### Task details:
Where the data below has the string "Time", return the whole line.

### Supplied data:
(** The status agrees with the selection: at any instant the number of
    keys [diagnosticStatus] calls eligible is the number of candidates a
    request gets, and every key is either eligible or cooling. *)
Theorem status_agrees_with_selection p s now :
  pool_wf p -> 0 <= now ->
  let status := snd (diagnosticStatus p s now) in
  Eligible status = length (snd (fst (CandidatesAt p s now))) /\
  (Eligible status + Cooling status)%nat = Capacity status.
Proof.
  intros wf Hnow. unfold diagnosticStatus. cbn.
  set (st_ := key_status (pruneDecisions p now) s now).
  assert (Hst : forall i lbl, KeyState (st_ i lbl) = if Time.after (key_until p s i) now then "cooling" else "eligible") by done.
  assert (Hcount : forall f, (forall i lbl, f (st_ i lbl) = Time.after (key_until p s i) now) ->
    count f (imap st_ (labels p)) = count (fun i => Time.after (key_until p s i) now) (seq 0 (length (keys p))) /\
    count (fun k => negb (f k)) (imap st_ (labels p)) =
      count (fun i => negb (Time.after (key_until p s i) now)) (seq 0 (length (keys p)))).
  { intros f Hf. rewrite <- (wf_labels p wf). clearbody st_. clear Hst wf.
    generalize (labels p). intros l.
    assert (Hgen : forall (l : list string) o, count f (imap (fun i => st_ (o + i)%nat) l) =
        count (fun i => Time.after (key_until p s i) now) (seq o (length l)) /\
        count (fun k => negb (f k)) (imap (fun i => st_ (o + i)%nat) l) =
        count (fun i => negb (Time.after (key_until p s i) now)) (seq o (length l))).
    { induction l0 as [|x l0 IH]; intros o; [done|]. cbn. rewrite !Hf, Nat.add_0_r.
      destruct (IH (S o)) as [IH1 IH2]. rewrite <- IH1, <- IH2.
      split; f_equal; f_equal; apply imap_ext; intros i y _; cbn; f_equal; lia. }
    apply (Hgen l 0%nat). }
  destruct (Hcount (fun k => String.eqb (KeyState k) "cooling")) as [Hc He].
  { intros i lbl. rewrite Hst. by destruct (Time.after _ _). }
  rewrite Hc, He. split.
  2:{ rewrite count_complement. apply length_seq. }
  clear Hcount Hc He. destruct (decide (keys p = [])) as [Hk|Hk].
  { unfold CandidatesAt. by rewrite Hk. }
  destruct (after_spec (server_until s) now) as [Hs|Hs].
  - rewrite CandidatesAt_held by (done || by apply Z.ltb_lt). cbn. apply count_none. intros i _.
    unfold key_until. repeat case_test; done || lia.
  - pose proof (CandidatesAt_free p s now wf Hk Hnow ltac:(lia)) as H.
    destruct (CandidatesAt p s now) as [[p' result] delay]. destruct H as (-> & _). cbn. rewrite length_fmap.
    unfold selected, eligible_keys. rewrite (rotation_perm p (selection_start p)).
    apply count_filter. intros i _. unfold key_until. repeat case_test; done || lia.
Qed.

### Answer for this exercise:
  assert (Hst : forall i lbl, KeyState (st_ i lbl) = if Time.after (key_until p s i) now then "cooling" else "eligible") by done.
  assert (Hcount : forall f, (forall i lbl, f (st_ i lbl) = Time.after (key_until p s i) now) ->
    count f (imap st_ (labels p)) = count (fun i => Time.after (key_until p s i) now) (seq 0 (length (keys p))) /\
      count (fun i => negb (Time.after (key_until p s i) now)) (seq 0 (length (keys p)))).
        count (fun i => Time.after (key_until p s i) now) (seq o (length l)) /\
        count (fun i => negb (Time.after (key_until p s i) now)) (seq o (length l))).
  { intros i lbl. rewrite Hst. by destruct (Time.after _ _). }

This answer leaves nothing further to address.